From afe0ee2bf015ef6ad8a74b6d56ea90d23ea86aa4 Mon Sep 17 00:00:00 2001
From: SabrinaJewson <sejewson@gmail.com>
Date: Sun, 28 Aug 2022 19:58:46 +0100
Subject: [PATCH] Write the `SeqCst` section

---
 src/atomics/seqcst.md | 389 ++++++++++++++++++++++++++++++++++++++++++
 1 file changed, 389 insertions(+)

diff --git a/src/atomics/seqcst.md b/src/atomics/seqcst.md
index a9f12e5..6be9593 100644
--- a/src/atomics/seqcst.md
+++ b/src/atomics/seqcst.md
@@ -1 +1,390 @@
 # SeqCst
+
+`SeqCst` is probably the most interesting ordering, because it is simultaneously
+the simplest and most complex atomic memory ordering in existence.
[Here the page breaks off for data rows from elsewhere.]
(* ===== verification/Encode.v ===== *)
(** * Encode: from an envelope object to its Turtle document

    Models the encoding half of [crates/protocol/src/envelope.rs]. Texts are
    UTF-8 byte strings: every character the escapes treat is ASCII, and the
    bytes of the others pass through, so the source's loop over [chars] is a
    map over bytes. *)

From S2P Require Import Prelude RustStd Vocab External Value Envelope.

(** ** String literals *)

Definition BS : ascii := "\"%char.
Definition CR : ascii := "013"%char.
Definition TAB : ascii := "009"%char.

(** [\u{:04X}] of a character below 0x20. *)
Definition u_escape (c : ascii) : string := "\u00" +:+ hex2 HEX_UPPER (byte_val c).

Definition quote_char (c : ascii) : string :=
  if bool_decide (c = DQ) then String BS (char_str DQ)
  else if bool_decide (c = BS) then String BS (char_str BS)
  else if bool_decide (c = NL) then "\n"
  else if bool_decide (c = CR) then "\r"
  else if byte_val c <? 0x20 then u_escape c
  else char_str c.

Definition quote (s : string) : string := dq +:+ str_map quote_char s +:+ dq.

Definition quote_long_char (c : ascii) : string :=
  if bool_decide (c = DQ) then String BS (char_str DQ)
  else if bool_decide (c = BS) then String BS (char_str BS)
  else if bool_decide (c = NL) || bool_decide (c = TAB) then char_str c
  else if bool_decide (c = CR) then "\r"
  else if byte_val c <? 0x20 then u_escape c
  else char_str c.

Definition dq3 : string := dq +:+ dq +:+ dq.

Definition quote_long (s : string) : string := dq3 +:+ str_map quote_long_char s +:+ dq3.

Definition quote_text (s : string) : string :=
  if contains_char NL s then quote_long s else quote s.

Definition iri_term (iri : string) : string := "<" +:+ iri +:+ ">".

(** [bool]'s [to_string]. *)
Definition bool_to_string (b : bool) : string := if b then "true" else "false".

(** ** Blocks *)

Module Block.

(** [Block { text }]. *)
Record t : Type := mk { text : string }.

Definition anon (class : string) : t := mk ("[] a rsntr:" +:+ class).

Definition named (subject_iri class_term : string) : t :=
  mk (iri_term subject_iri +:+ " a " +:+ class_term).

Definition pair (self : t) (pred obj : string) : t :=
  mk (text self +:+ (" ;" +:+ nl +:+ "   ") +:+ pred +:+ " " +:+ obj).

Definition opt_text (self : t) (pred : string) (v : option string) : t :=
  match v with
  | Some v => pair self pred (quote v)
  | None => self
  end.

Definition opt_int (self : t) (pred : string) (v : option Z) : t :=
  match v with
  | Some v => pair self pred (int_to_string v)
  | None => self
  end.

Definition repeated (self : t) (pred : string) (items : list string) : t :=
  match items with
  | [] => self
  | _ => pair self pred (join ", " (map quote items))
  end.

Definition opt_datetime (self : t) (pred : string) (v : option string) : t :=
  match v with
  | Some v => pair self pred (quote v +:+ "^^xsd:dateTime")
  | None => self
  end.

Definition close (self : t) : string := text self +:+ (" ." +:+ nl).

End Block.

Notation "b |.pair ( p , o )" := (Block.pair b p o) (at level 1, left associativity) : rsntr_scope.
Notation "b |.opt_text ( p , o )" := (Block.opt_text b p o)
  (at level 1, left associativity) : rsntr_scope.
Notation "b |.opt_int ( p , o )" := (Block.opt_int b p o)
  (at level 1, left associativity) : rsntr_scope.
Notation "b |.repeated ( p , o )" := (Block.repeated b p o)
  (at level 1, left associativity) : rsntr_scope.
Notation "b |.opt_datetime ( p , o )" := (Block.opt_datetime b p o)
  (at level 1, left associativity) : rsntr_scope.

Section encode.
Context `{!OxDisplay, !F64Text, !Base64}.

Definition value_term (v : Value) : string :=
  match v with
  | Null => "rsntr:null"
  | Integer i => int_to_string i
  | Real f => quote (format_double f) +:+ "^^xsd:double"
  | Text s => quote s
  | Blob b => quote (encode_base64 b) +:+ "^^xsd:base64Binary"
  | BlobRef hash bytes =>
      "[ a rsntr:BlobRef ; rsntr:hash " +:+ quote hash +:+ " ; rsntr:bytes " +:+
      int_to_string bytes +:+ " ]"
  end.

Definition text_collection (items : list string) : string :=
  "(" +:+ join " " (map quote items) +:+ ")".

Definition value_collection (items : list Value) : string :=
  "(" +:+ join " " (map value_term items) +:+ ")".

Definition statement_block (class : string) (st : Statement) : string :=
  let b := (Block.anon class)
             |.pair ("rsntr:id", quote (st_id st))
             |.pair ("rsntr:mod", quote (st_modulation st))
             |.pair ("rsntr:signal", quote_text (st_signal st)) in
  let b := match st_params st with
           | [] => b
           | params => b|.pair ("rsntr:params", value_collection params)
           end in
  Block.close
    (b|.opt_text ("rsntr:database", st_database st)
      |.opt_int ("rsntr:rowLimit", st_row_limit st)
      |.opt_int ("rsntr:byteLimit", st_byte_limit st)
      |.opt_int ("rsntr:timeoutMs", st_timeout_ms st)).

Definition payload_line (t : Triple) : string :=
  show_node (subject t) +:+ " " +:+ show_named (predicate t) +:+ " " +:+ show_term (object t) +:+
  (" ." +:+ nl).

Definition append_payload (out : string) (payload : list Triple) : string :=
  foldl (fun out t => out +:+ payload_line t) out payload.

Definition is_null (v : Value) : bool := match v with Null => true | _ => false end.

Definition cell_text (cell : string * Value) : string :=
  let '(name, v) := cell in
  if is_null v then ""
  else " ; rsntr:" +:+ COL_PREFIX +:+ encode_column_name name +:+ " " +:+ value_term v.

Definition row_text (row : Row) : string :=
  foldl (fun out cell => out +:+ cell_text cell)
    ("[] a rsntr:Row ; rsntr:seq " +:+ int_to_string (row_seq row)) (row_cells row) +:+
  (" ." +:+ nl).

(** ** Points *)

Definition point_class_term (kind : PointKind) : string :=
  match kind with
  | Excitable => "rsntr:Excitable"
  | Radiant => "rsntr:Radiant"
  | Sympathetic => "rsntr:Sympathetic"
  | Bare => "rsntr:ResonancePoint"
  | Other iri => iri_term iri
  end.

Definition datatype_term (iri : string) : string :=
  match strip_prefix XSD_NS iri with
  | Some local => "xsd:" +:+ local
  | None => iri_term iri
  end.

Definition field_parts (f : PointField) : list string :=
  ["rsntr:name " +:+ quote (pf_name f)] ++
  match pf_datatype f with
  | Some dt => ["rsntr:datatype " +:+ datatype_term dt]
  | None => []
  end ++
  (if pf_required f then ["rsntr:required true"] else []) ++
  match pf_default f with
  | Some d => ["rsntr:default " +:+ value_term d]
  | None => []
  end ++
  match pf_one_of f with
  | [] => []
  | one_of => ["rsntr:oneOf " +:+ value_collection one_of]
  end ++
  match pf_hint f with
  | Some h => ["rsntr:hint " +:+ quote h]
  | None => []
  end.

Definition field_term (f : PointField) : string :=
  "[ " +:+ join " ; " (field_parts f) +:+ " ]".

Definition point_block (pt : Point) : string :=
  let b := (Block.named (pt_iri pt) (point_class_term (pt_kind pt)))
             |.opt_text ("rdfs:label", pt_label pt)
             |.opt_text ("rdfs:comment", pt_comment pt)
             |.opt_text ("rsntr:icon", pt_icon pt)
             |.opt_text ("rsntr:role", pt_role pt)
             |.opt_text ("rsntr:projects", pt_projects pt) in
  let b := match pt_coupling pt with
           | [] => b
           | coupling =>
               b|.pair ("rsntr:coupling",
                      "[ rsntr:field (" +:+ join " " (map field_term coupling) +:+ ") ]")
           end in
  let b := b|.opt_text ("rsntr:mod", pt_modulation pt) in
  let b := match pt_signal pt with
           | Some t => b|.pair ("rsntr:signal", quote_text t)
           | None => b
           end in
  let b := match pt_params_order pt with
           | [] => b
           | order => b|.pair ("rsntr:paramsOrder", text_collection order)
           end in
  let b := match pt_signal_template pt with
           | Some t => b|.pair ("rsntr:signalTemplate", quote_text t)
           | None => b
           end in
  Block.close (b|.opt_text ("rsntr:fires", pt_fires pt)).

(** ** Envelopes *)

Definition plain_class (class : string) : bool :=
  negb (is_empty class) &&
  str_forallb (fun b => is_ascii_alphanumeric b || bool_decide (b = "_"%char)) class.

Definition encode (obj : EnvelopeObject) : result ProtocolError string :=
  match obj with
  | OQuery st => Ok (statement_block "Query" st)
  | OExecute st => Ok (statement_block "Execute" st)
  | OResult h =>
      let b := (Block.anon "Result")
                 |.pair ("rsntr:id", quote (rh_id h))
                 |.pair ("rsntr:column", text_collection (rh_columns h)) in
      let b := match rh_decl_types h with
               | [] => b
               | decl_types => b|.pair ("rsntr:declType", text_collection decl_types)
               end in
      Ok (Block.close b)
  | ORow [] => Err (bad [L "a row frame must contain at least one rsntr:Row"])
  | ORow rows => Ok (foldl (fun out row => out +:+ row_text row) "" rows)
  | ODone d =>
      Ok (Block.close
            ((Block.anon "Done")
               |.pair ("rsntr:id", quote (dn_id d))
               |.opt_int ("rsntr:rowCount", dn_row_count d)
               |.opt_int ("rsntr:affectedRows", dn_affected_rows d)
               |.opt_int ("rsntr:lastInsertRowid", dn_last_insert_rowid d)
               |.pair ("rsntr:truncated", bool_to_string (dn_truncated d))))
  | ODenied d =>
      Ok (Block.close
            ((Block.anon "Denied")
               |.opt_text ("rsntr:id", dd_id d)
               |.opt_text ("rsntr:reason", dd_reason d)))
  | OError e =>
      Ok (Block.close
            ((Block.anon "Error")
               |.opt_text ("rsntr:id", er_id e)
               |.pair ("rsntr:code", quote (er_code e))
               |.opt_text ("rsntr:reason", er_reason e)))
  | OHello h =>
      Ok (Block.close
            ((Block.anon "Hello")
               |.pair ("rsntr:ver", quote (hl_envelope_version h))
               |.repeated ("rsntr:enc", hl_encodings h)
               |.repeated ("rsntr:mods", hl_mods h)
               |.opt_text ("rsntr:hint", hl_hint h)))
  | OKnock k =>
      Ok (Block.close
            ((Block.anon "Knock")
               |.opt_text ("rsntr:id", kn_id k)
               |.pair ("rsntr:message", quote (kn_message k))))
  | OPresence p =>
      Ok (Block.close
            ((Block.anon "Presence")
               |.pair ("rsntr:at", quote (pr_at p) +:+ "^^xsd:dateTime")
               |.opt_text ("rsntr:status", pr_status p)
               |.opt_text ("rsntr:endpoint", pr_endpoint p)))
  | ODecision d =>
      Ok (Block.close
            ((Block.anon "Decision")
               |.opt_text ("rsntr:id", dc_id d)
               |.pair ("rsntr:decision", quote (dc_decision d))
               |.pair ("rsntr:decidedBy", quote (dc_decided_by d))
               |.opt_text ("rsntr:reason", dc_reason d)
               |.opt_datetime ("rsntr:at", dc_at d)))
  | OHelp h =>
      let b := (Block.anon "Help")|.opt_text ("rsntr:id", hp_id h) in
      let b := match hp_topics h with
               | [] => b
               | topics => b|.pair ("rsntr:topic", join ", " (map quote topics))
               end in
      Ok (Block.close (b|.pair ("rsntr:signal", quote_text (hp_signal h))))
  | OMedia m =>
      Ok (Block.close
            ((Block.anon "Media")
               |.pair ("rsntr:id", quote (md_id m))
               |.pair ("rsntr:contentType", quote (md_content_type m))))
  | OAudioDuplex d =>
      let b := (Block.anon "AudioDuplex")|.pair ("rsntr:id", quote (ad_id d)) in
      let b := match ad_content_type d with
               | Some ct => b|.pair ("rsntr:contentType", quote ct)
               | None => b
               end in
      Ok (Block.close (b|.pair ("rsntr:accepts", quote (ad_accepts d))))
  | OGraph gr =>
      let out := Block.close
                   ((Block.anon "Graph")
                      |.pair ("rsntr:id", quote (gr_id gr))
                      |.pair ("rsntr:seq", int_to_string (gr_seq gr))) in
      Ok (append_payload out (gr_payload gr))
  | OGeneric g =>
      if negb (plain_class (gn_class g)) then
        Err (bad [L "generic class "; D (gn_class g); L " is not a plain rsntr local name"])
      else
        Ok (Block.close
              (foldl (fun b '(p, o) => b|.pair (show_named p, show_term o))
                 (Block.anon (gn_class g)) (gn_props g)))
  | OProjection p =>
      let b := (Block.anon "Projection")|.opt_text ("rsntr:id", pj_id p) in
      let b := match pj_offers p with
               | [] => b
               | offers =>
                   b|.pair ("rsntr:offers",
                          "(" +:+ join " " (map (fun pt => iri_term (pt_iri pt)) offers) +:+ ")")
               end in
      Ok (foldl (fun out pt => out +:+ nl +:+ point_block pt) (Block.close b) (pj_offers p))
  | OEntrain e =>
      Ok (Block.close
            ((Block.anon "Entrain")
               |.pair ("rsntr:id", quote (en_id e))
               |.pair ("rsntr:point", iri_term (en_point e))))
  | ODamp d =>
      Ok (Block.close
            ((Block.anon "Damp")
               |.opt_text ("rsntr:id", dm_id d)
               |.pair ("rsntr:point", iri_term (dm_point d))))
  | OVibration v =>
      let out := Block.close
                   ((Block.anon "Vibration")
                      |.pair ("rsntr:id", quote (vb_id v))
                      |.pair ("rsntr:point", iri_term (vb_point v))
                      |.pair ("rsntr:seq", int_to_string (vb_seq v))
                      |.opt_datetime ("rsntr:at", vb_at v)) in
      Ok (append_payload out (vb_payload v))
  end.

Definition to_turtle (obj : EnvelopeObject) : result ProtocolError string := encode obj.

(** ** The row size estimate *)

Fixpoint str_repeat (c : ascii) (n : nat) : string :=
  match n with O => "" | S n' => String c (str_repeat c n') end.

Lemma quote_control_len n : str_len (quote (str_repeat "001" n)) = (6 * n + 2)%nat.
Proof.
  unfold quote. rewrite !str_len_app. change (str_len dq) with 1%nat.
  assert (str_len (str_map quote_char (str_repeat "001" n)) = (6 * n)%nat) as Hn; [|lia].
  induction n as [|n IH]; [done|]. cbn [str_repeat str_map]. rewrite str_len_app, IH.
  change (str_len (quote_char "001")) with 6%nat. lia.
Qed.

(** The size estimate of a row is not an upper bound of its encoded size: a
    text of [n] control characters is estimated at [n] bytes and a constant,
    and takes more than six times [n] bytes in the frame. *)
Theorem estimate_row_bytes_low (n : nat) :
  let row := mkRow 0 [("t", Text (str_repeat "001" n))] in
  estimate_row_bytes row = (n + 61)%nat /\ (6 * n + 48 <= str_len (row_text row))%nat.
Proof.
  intros row. split.
  - change (32 + (1 + 12) + (str_len (str_repeat "001" n) + 16) = n + 61)%nat.
    assert (str_len (str_repeat "001" n) = n) as ->; [|lia]. clear row.
    induction n as [|n IH]; [done|]. unfold str_len in *. cbn. by rewrite IH.
  - unfold row, row_text, cell_text. cbn [foldl row_cells row_seq is_null value_term].
    rewrite !str_len_app, quote_control_len.
    change (str_len "[] a rsntr:Row ; rsntr:seq ") with 27%nat.
    change (str_len (int_to_string 0)) with 1%nat. change (str_len " ; rsntr:") with 9%nat.
    change (str_len COL_PREFIX) with 4%nat. change (str_len (encode_column_name "t")) with 1%nat.
    change (str_len " ") with 1%nat. change (str_len " .") with 2%nat. change (str_len nl) with 1%nat. lia.
Qed.

End encode.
It’s
+simple, because if you do only use `SeqCst` everywhere then you can kind of
+maybe pretend like the Abstract Machine has a concept of time; phrases like
+“latest value” make sense, the program can be thought of as a set of steps that
+interleave, there is a universal “now” and “before” and wouldn’t that be nice?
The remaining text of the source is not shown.